WORK TASK:
Only the lines of the data below from the one with "bp_createdAt : string;" through the one with "currency : option string;" are wanted. Repeat them exactly.

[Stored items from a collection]
(** * repertoire-patcher: the repertoire index and the frontier search

    A shallow embedding of [src/repertoire_patcher.py] and the properties
    its design document states about it.

    - Python objects that are mutated in place ([chess.Board]) live in a
      heap of board states; a [PositionNode] holds a reference to its board.
    - Exceptions are an explicit result type; the two [while] loops take
      fuel.
    - [float] arithmetic is an interface ([Arith]) with two instances:
      IEEE binary64 (what the program runs on) and exact rationals (what the
      design document reasons with).
    - python-chess and the Lichess explorer are parameters. *)

From Stdlib Require Import ZArith QArith Qcanon Floats Uint63 Ascii Lia.
From stdpp Require Import base option gmap strings numbers list.
(** * Smart Product Assistant, web client

    A shallow embedding of the client's logic: the HTTP wrapper of
    [services/api.ts], the reducer of [context/AuthContext.tsx], and the
    state handling of the [SearchBar], [LoadingSpinner] and [App]
    components, with the properties the specification states about them.

    Conventions.
    - A JavaScript [string] is a Rocq [string] (its UTF-8 bytes), except in
      [SearchBar], where [trim] depends on code units and a string is the
      list of its UTF-16 code units.
    - A JavaScript [number] is modelled by the integers: ids, filter bounds
      and prices are carried around, tested for truthiness and printed by
      [toString], and on integer values in the safe range [toString] is the
      decimal rendering.
    - An optional field or argument ([x?: T], [T | null], [T | undefined])
      is an [option].
    - An awaited promise is its outcome, [Resolved] or [Rejected]; [await]
      inside an [async] function is [andThen]. *)

From Stdlib Require Import String Ascii List ZArith NArith Bool Lia.
From Stdlib Require Import DecimalString DecimalZ DecimalPos.
Import ListNotations.
Open Scope string_scope.

(* ================================================================== *)
(** ** JavaScript values *)

Module Js.

Definition number := Z.

(** [Number.prototype.toString] on an integer value. *)
Definition number_toString (n : number) : string :=
  NilZero.string_of_int (Z.to_int n).

(** Reading a decimal numeral back, the inverse of [number_toString]. *)
Definition number_parse (s : string) : option number :=
  option_map Z.of_int (NilZero.int_of_string s).

(** Truthiness, as tested by [if (x)], [x && ...], [x || ...] and [!x]. *)
Definition truthy_string (s : string) : bool := negb (s =? "").
Definition truthy_number (n : number) : bool := negb (n =? 0)%Z.

(** Truthiness of an optional value: [undefined] is falsy, a present value
    is tested by [t]. *)
Definition truthy_opt {A : Type} (t : A -> bool) (o : option A) : bool :=
  match o with
  | Some a => t a
  | None => false
  end.

(** Values that were thrown and caught: [catch (err)] binds an [unknown].
    [axios.isAxiosError] holds of the first constructor only. *)
Record ErrorBody := { body_message : option string }.

Record ErrorResponse := {
  status : Z;
  data : option ErrorBody
}.

Record AxiosError := {
  response : option ErrorResponse;
  code : option string
}.

Inductive thrown :=
| Axios (e : AxiosError)
| OtherError (description : string)
| ThrownNull
| ThrownUndefined.

(** The outcome of an awaited promise. *)
Inductive Promise (A : Type) :=
| Resolved (a : A)
| Rejected (e : thrown).

Arguments Resolved {A} a.
Arguments Rejected {A} e.

(** [const x = await p; k x] inside an [async] function. *)
Definition andThen {A B : Type} (p : Promise A) (k : A -> Promise B) : Promise B :=
  match p with
  | Resolved a => k a
  | Rejected e => Rejected e
  end.

(** [try { const x = await p; return ok x } catch { return handler }] *)
Definition tryCatch {A B : Type} (p : Promise A) (ok : A -> B) (handler : thrown -> B)
  : Promise B :=
  match p with
  | Resolved a => Resolved (ok a)
  | Rejected e => Resolved (handler e)
  end.

End Js.

Notation "x <- p ;; k" := (Js.andThen p (fun x => k))
  (at level 61, p at next level, right associativity).

(* ================================================================== *)
(** ** services/api.ts *)

Module Api.

Import Js.

(** [Record<string, unknown>], kept as the list of its entries with the
    values as JSON text. *)
Definition JsonRecord := list (string * string).

Record BackendProduct := {
  bp_id : number;
  bp_name : string;
  bp_description : string;
  bp_price : number;
  bp_category : string;
  bp_imageUrl : string;
  bp_attributes : JsonRecord;
  bp_createdAt : string;
  bp_updatedAt : string;
  bp_ai_explanation : option string;
  bp_ai_relevance_score : option number
}.

(** [Product] of [components/ProductCard.tsx]. *)
Record Product := {
  id : string;
  name : string;
  price : number;
  description : string;
  image : string;
  currency : option string;
  aiExplanation : option string
}.

Definition transformProduct (backendProduct : BackendProduct) : Product :=
  {| id := number_toString (bp_id backendProduct);
     name := bp_name backendProduct;
     price := bp_price backendProduct;
     description := bp_description backendProduct;
     image := bp_imageUrl backendProduct;
     currency := Some "USD";
     aiExplanation := bp_ai_explanation backendProduct |}.

Record BackendResponse (T : Type) := {
  br_success : bool;
  br_count : option number;
  br_data : T;
  br_message : option string
}.

Arguments br_success {T} _.
Arguments br_count {T} _.
Arguments br_data {T} _.
Arguments br_message {T} _.

Record Pagination := {
  pg_page : number;
  pg_limit : number;
  pg_total : number;
  pg_totalPages : number;
  pg_hasNextPage : bool;
  pg_hasPrevPage : bool
}.

Record SearchResponse := {
  sr_success : bool;
  sr_query : string;
  sr_results : list BackendProduct;
  sr_filters : JsonRecord;
  sr_sortBy : string;
  sr_pagination : Pagination;
  sr_total_results : number;
  sr_execution_time_ms : number
}.

Record SearchFilters := {
  category : option string;
  brand : option string;
  minPrice : option number;
  maxPrice : option number;
  attributes : option JsonRecord
}.

(** The string literal union of [SearchOptions['sortBy']]. *)
Inductive SortBy :=
| relevance | price_asc | price_desc | name_asc | name_desc | newest | oldest.

Definition SortBy_literal (s : SortBy) : string :=
  match s with
  | relevance => "relevance"
  | price_asc => "price_asc"
  | price_desc => "price_desc"
  | name_asc => "name_asc"
  | name_desc => "name_desc"
  | newest => "newest"
  | oldest => "oldest"
  end.

Record SearchOptions := {
  so_query : string;
  so_filters : option SearchFilters;
  so_sortBy : option SortBy;
  so_page : option number;
  so_limit : option number
}.

(** The response of the axios instance, as far as the callers read it:
    [response.data]. *)
Record AxiosResponse (T : Type) := { ar_status : Z; ar_data : T }.

Arguments ar_status {T} _.
Arguments ar_data {T} _.

(** The axios instance [api], one entry per typed use [api.get<T>(url)] and
    [api.post<T>(url, body)]. The interceptors only log and pass the response
    or the error on, so an entry is the outcome the caller awaits. *)
Record Instance := {
  get_products : string -> Promise (AxiosResponse (BackendResponse (list BackendProduct)));
  get_product : string -> Promise (AxiosResponse (BackendResponse BackendProduct));
  post_search : string -> SearchOptions -> Promise (AxiosResponse SearchResponse);
  get_any : string -> Promise (AxiosResponse unit)
}.

(** *** URLSearchParams *)

(** The list of name-value pairs, in the order of [append]. *)
Definition URLSearchParams := list (string * string).

Definition append (params : URLSearchParams) (name value : string) : URLSearchParams :=
  (params ++ [(name, value)])%list.

Definition hex_digit (n : N) : ascii :=
  match String.get (N.to_nat n) "0123456789ABCDEF" with
  | Some c => c
  | None => "0"%char
  end.

(** Bytes the application/x-www-form-urlencoded serializer leaves as they
    are: ASCII alphanumerics and [*], [-], [.], [_]. *)
Definition urlencoded_plain (b : N) : bool :=
  ((48 <=? b) && (b <=? 57) || (65 <=? b) && (b <=? 90) || (97 <=? b) && (b <=? 122)
   || (b =? 42) || (b =? 45) || (b =? 46) || (b =? 95))%N.

Definition urlencode_byte (c : ascii) : string :=
  let b := N_of_ascii c in
  if urlencoded_plain b then String c ""
  else if (b =? 32)%N then "+"
  else String "%"%char (String (hex_digit (b / 16)) (String (hex_digit (b mod 16)) "")).

Fixpoint urlencode (s : string) : string :=
  match s with
  | EmptyString => ""
  | String c rest => urlencode_byte c ++ urlencode rest
  end.

Definition serialize_pair (p : string * string) : string :=
  urlencode (fst p) ++ "=" ++ urlencode (snd p).

(** [params.toString()] *)
Definition URLSearchParams_toString (params : URLSearchParams) : string :=
  String.concat "&" (map serialize_pair params).

(** *** productApi *)

(** [if (filters?.field) params.append(name, render filters.field)] *)
Definition append_if {A : Type} (t : A -> bool) (render : A -> string)
  (name : string) (field : option A) (params : URLSearchParams) : URLSearchParams :=
  match field with
  | Some v => if t v then append params name (render v) else params
  | None => params
  end.

(** [filters?.field] *)
Definition optional_field {A : Type} (filters : option SearchFilters)
  (field : SearchFilters -> option A) : option A :=
  match filters with
  | Some f => field f
  | None => None
  end.

Definition getAllProducts_params (filters : option SearchFilters) (sortBy : option SortBy)
  : URLSearchParams :=
  let params := [] in
  let params := append_if truthy_string (fun s => s) "category"
                  (optional_field filters category) params in
  let params := append_if truthy_string (fun s => s) "brand"
                  (optional_field filters brand) params in
  let params := append_if truthy_number number_toString "minPrice"
                  (optional_field filters minPrice) params in
  let params := append_if truthy_number number_toString "maxPrice"
                  (optional_field filters maxPrice) params in
  match sortBy with
  | Some s =>
      if truthy_string (SortBy_literal s) && negb (SortBy_literal s =? "relevance")
      then append params "sortBy" (SortBy_literal s)
      else params
  | None => params
  end.

(** What the [sortBy] line of [getAllProducts] appends. *)
Definition sortBy_entry (sortBy : option SortBy) : URLSearchParams :=
  match sortBy with
  | Some k => if truthy_string (SortBy_literal k) && negb (SortBy_literal k =? "relevance")
              then [("sortBy", SortBy_literal k)] else []
  | None => []
  end.

Definition getAllProducts_url (filters : option SearchFilters) (sortBy : option SortBy)
  : string :=
  let params := getAllProducts_params filters sortBy in
  if truthy_string (URLSearchParams_toString params)
  then "/products?" ++ URLSearchParams_toString params
  else "/products".

Definition getAllProducts (api : Instance) (filters : option SearchFilters)
  (sortBy : option SortBy) : Promise (list Product) :=
  response <- get_products api (getAllProducts_url filters sortBy) ;;
  Resolved (map transformProduct (br_data (ar_data response))).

TASK RESULT:
  bp_createdAt : string;
  bp_updatedAt : string;
  bp_ai_explanation : option string;
  bp_ai_relevance_score : option number
}.

(** [Product] of [components/ProductCard.tsx]. *)
Record Product := {
  id : string;
  name : string;
  price : number;
  description : string;
  image : string;
  currency : option string;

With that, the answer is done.